Your job with the data below is to output exactly the lines from the one holding "intent) = None." down to the one holding "replace results with", both included, and no others.

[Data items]
+---+

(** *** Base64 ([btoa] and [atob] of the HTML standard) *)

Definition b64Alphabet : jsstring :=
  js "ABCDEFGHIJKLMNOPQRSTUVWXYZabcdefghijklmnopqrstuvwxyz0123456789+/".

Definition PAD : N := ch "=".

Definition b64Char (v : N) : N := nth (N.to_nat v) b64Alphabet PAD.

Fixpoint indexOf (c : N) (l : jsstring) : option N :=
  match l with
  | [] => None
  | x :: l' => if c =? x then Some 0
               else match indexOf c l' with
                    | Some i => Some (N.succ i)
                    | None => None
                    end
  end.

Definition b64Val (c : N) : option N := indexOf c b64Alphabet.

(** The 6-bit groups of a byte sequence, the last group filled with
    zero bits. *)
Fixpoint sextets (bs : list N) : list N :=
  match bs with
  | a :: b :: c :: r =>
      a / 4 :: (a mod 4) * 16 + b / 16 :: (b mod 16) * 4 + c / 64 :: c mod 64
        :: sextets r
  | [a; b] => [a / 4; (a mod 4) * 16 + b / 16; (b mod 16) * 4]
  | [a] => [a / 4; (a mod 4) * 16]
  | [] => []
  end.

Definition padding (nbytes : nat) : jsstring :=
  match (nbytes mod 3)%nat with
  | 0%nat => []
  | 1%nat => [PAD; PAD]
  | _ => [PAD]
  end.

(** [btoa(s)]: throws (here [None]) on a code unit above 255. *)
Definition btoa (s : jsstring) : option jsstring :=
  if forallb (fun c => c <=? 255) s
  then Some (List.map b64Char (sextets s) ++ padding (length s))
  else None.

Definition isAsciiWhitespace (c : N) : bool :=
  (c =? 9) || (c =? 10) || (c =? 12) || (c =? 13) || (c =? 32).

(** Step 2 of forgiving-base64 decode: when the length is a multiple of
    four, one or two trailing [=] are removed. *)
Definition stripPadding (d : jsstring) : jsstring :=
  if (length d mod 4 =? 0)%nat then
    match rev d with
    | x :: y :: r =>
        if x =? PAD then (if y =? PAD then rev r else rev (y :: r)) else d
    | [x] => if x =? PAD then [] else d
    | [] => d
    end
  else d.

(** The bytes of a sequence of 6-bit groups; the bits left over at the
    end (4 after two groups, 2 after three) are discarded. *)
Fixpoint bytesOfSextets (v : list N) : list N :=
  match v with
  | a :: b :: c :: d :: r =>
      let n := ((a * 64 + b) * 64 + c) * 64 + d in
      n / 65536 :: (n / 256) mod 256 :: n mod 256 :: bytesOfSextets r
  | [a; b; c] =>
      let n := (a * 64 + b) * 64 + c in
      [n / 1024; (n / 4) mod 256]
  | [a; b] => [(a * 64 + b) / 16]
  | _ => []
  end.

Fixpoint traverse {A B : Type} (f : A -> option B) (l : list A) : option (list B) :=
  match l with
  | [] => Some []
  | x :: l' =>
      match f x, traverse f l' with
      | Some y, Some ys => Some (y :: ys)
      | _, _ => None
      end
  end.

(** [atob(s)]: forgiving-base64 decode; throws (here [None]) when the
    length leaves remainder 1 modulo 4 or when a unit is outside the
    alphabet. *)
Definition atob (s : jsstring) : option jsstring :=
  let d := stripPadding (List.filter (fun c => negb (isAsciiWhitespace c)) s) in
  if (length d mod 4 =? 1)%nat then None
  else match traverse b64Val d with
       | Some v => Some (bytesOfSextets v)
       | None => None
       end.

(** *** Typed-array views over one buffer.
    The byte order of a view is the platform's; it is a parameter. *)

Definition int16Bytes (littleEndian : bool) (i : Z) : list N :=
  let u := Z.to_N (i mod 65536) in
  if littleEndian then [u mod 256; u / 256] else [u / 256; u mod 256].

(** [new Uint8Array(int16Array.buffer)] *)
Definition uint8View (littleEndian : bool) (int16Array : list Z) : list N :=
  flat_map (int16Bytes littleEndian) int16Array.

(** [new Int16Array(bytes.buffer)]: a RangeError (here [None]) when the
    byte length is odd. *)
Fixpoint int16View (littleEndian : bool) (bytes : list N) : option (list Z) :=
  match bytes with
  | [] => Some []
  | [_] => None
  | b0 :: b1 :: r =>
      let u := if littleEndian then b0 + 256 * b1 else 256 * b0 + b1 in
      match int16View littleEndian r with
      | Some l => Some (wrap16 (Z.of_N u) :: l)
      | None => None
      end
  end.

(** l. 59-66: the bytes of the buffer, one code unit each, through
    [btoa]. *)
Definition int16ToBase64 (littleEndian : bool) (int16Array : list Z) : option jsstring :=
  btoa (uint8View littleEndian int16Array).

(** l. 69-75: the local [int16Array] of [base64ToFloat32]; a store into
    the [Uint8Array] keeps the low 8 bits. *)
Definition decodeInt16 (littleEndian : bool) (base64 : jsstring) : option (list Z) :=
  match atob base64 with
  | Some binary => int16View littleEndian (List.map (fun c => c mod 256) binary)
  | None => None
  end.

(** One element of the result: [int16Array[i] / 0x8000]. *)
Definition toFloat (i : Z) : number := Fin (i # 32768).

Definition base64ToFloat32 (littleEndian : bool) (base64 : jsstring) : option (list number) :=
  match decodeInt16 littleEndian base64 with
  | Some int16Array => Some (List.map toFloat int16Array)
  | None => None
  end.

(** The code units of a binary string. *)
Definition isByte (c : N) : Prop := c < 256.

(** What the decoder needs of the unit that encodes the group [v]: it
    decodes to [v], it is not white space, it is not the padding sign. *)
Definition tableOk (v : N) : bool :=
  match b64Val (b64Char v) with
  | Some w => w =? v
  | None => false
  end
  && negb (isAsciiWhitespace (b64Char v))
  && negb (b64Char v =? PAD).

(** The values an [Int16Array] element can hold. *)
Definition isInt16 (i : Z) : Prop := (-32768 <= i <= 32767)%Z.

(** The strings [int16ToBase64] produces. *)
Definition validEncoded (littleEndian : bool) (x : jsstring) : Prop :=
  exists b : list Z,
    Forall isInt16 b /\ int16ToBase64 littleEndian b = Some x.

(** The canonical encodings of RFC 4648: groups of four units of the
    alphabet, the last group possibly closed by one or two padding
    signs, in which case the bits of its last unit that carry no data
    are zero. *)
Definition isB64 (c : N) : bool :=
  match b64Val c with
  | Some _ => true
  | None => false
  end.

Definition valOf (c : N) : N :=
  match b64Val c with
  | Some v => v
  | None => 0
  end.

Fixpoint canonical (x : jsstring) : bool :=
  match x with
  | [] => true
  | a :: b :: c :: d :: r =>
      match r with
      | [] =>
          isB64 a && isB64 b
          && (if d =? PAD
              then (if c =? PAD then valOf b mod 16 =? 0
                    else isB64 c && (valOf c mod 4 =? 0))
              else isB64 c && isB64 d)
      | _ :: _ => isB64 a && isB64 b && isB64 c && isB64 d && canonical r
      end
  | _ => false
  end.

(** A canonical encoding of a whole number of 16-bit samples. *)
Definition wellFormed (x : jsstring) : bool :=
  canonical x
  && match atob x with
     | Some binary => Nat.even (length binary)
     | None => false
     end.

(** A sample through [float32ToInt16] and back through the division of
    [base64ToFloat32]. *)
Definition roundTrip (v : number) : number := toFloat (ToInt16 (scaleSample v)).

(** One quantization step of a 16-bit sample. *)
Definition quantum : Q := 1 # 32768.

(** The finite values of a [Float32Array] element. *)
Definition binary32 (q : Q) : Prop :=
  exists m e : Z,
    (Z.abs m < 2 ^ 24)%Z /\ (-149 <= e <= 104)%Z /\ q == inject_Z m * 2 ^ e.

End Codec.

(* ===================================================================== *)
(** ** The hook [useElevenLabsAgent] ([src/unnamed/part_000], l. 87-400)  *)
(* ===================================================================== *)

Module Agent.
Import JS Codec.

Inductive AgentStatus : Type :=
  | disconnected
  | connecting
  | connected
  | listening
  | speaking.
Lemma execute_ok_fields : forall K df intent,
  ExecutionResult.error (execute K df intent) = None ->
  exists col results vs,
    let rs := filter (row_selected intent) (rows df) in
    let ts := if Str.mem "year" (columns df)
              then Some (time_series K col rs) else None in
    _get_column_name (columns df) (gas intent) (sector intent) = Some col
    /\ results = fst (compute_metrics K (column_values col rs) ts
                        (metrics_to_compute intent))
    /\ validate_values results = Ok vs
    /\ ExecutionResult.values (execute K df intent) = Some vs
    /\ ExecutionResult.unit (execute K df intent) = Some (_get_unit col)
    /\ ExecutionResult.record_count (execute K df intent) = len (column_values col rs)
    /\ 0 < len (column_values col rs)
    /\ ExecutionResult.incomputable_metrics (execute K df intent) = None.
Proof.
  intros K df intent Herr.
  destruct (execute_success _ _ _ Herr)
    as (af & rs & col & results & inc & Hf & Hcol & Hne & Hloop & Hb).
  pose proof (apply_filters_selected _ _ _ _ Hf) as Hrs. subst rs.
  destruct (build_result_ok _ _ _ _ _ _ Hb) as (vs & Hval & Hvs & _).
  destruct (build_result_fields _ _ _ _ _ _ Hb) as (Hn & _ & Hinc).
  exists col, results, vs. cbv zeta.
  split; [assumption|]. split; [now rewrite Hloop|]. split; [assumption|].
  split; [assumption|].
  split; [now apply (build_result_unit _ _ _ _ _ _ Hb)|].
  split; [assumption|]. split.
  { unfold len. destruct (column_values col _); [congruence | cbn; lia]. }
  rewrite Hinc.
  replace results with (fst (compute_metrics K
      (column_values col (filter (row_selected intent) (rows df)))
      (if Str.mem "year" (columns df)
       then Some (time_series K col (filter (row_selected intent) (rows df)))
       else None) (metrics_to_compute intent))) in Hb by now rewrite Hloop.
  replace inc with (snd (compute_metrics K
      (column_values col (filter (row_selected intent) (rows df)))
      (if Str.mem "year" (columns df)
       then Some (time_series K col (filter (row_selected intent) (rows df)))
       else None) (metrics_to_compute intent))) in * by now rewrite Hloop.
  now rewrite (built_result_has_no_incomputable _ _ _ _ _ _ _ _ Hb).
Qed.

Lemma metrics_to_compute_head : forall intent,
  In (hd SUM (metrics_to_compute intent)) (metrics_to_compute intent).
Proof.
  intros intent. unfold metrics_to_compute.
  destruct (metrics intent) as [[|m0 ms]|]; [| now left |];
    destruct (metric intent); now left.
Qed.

+---+

WRITTEN SOLUTION
    /\ ExecutionResult.incomputable_metrics (execute K df intent) = None.
Proof.
  intros K df intent Herr.
  destruct (execute_success _ _ _ Herr)
    as (af & rs & col & results & inc & Hf & Hcol & Hne & Hloop & Hb).
  pose proof (apply_filters_selected _ _ _ _ Hf) as Hrs. subst rs.
  destruct (build_result_ok _ _ _ _ _ _ Hb) as (vs & Hval & Hvs & _).
  destruct (build_result_fields _ _ _ _ _ _ Hb) as (Hn & _ & Hinc).
  exists col, results, vs. cbv zeta.
  split; [assumption|]. split; [now rewrite Hloop|]. split; [assumption|].
  split; [assumption|].
  split; [now apply (build_result_unit _ _ _ _ _ _ Hb)|].
  split; [assumption|]. split.
  { unfold len. destruct (column_values col _); [congruence | cbn; lia]. }
  rewrite Hinc.
  replace results with (fst (compute_metrics K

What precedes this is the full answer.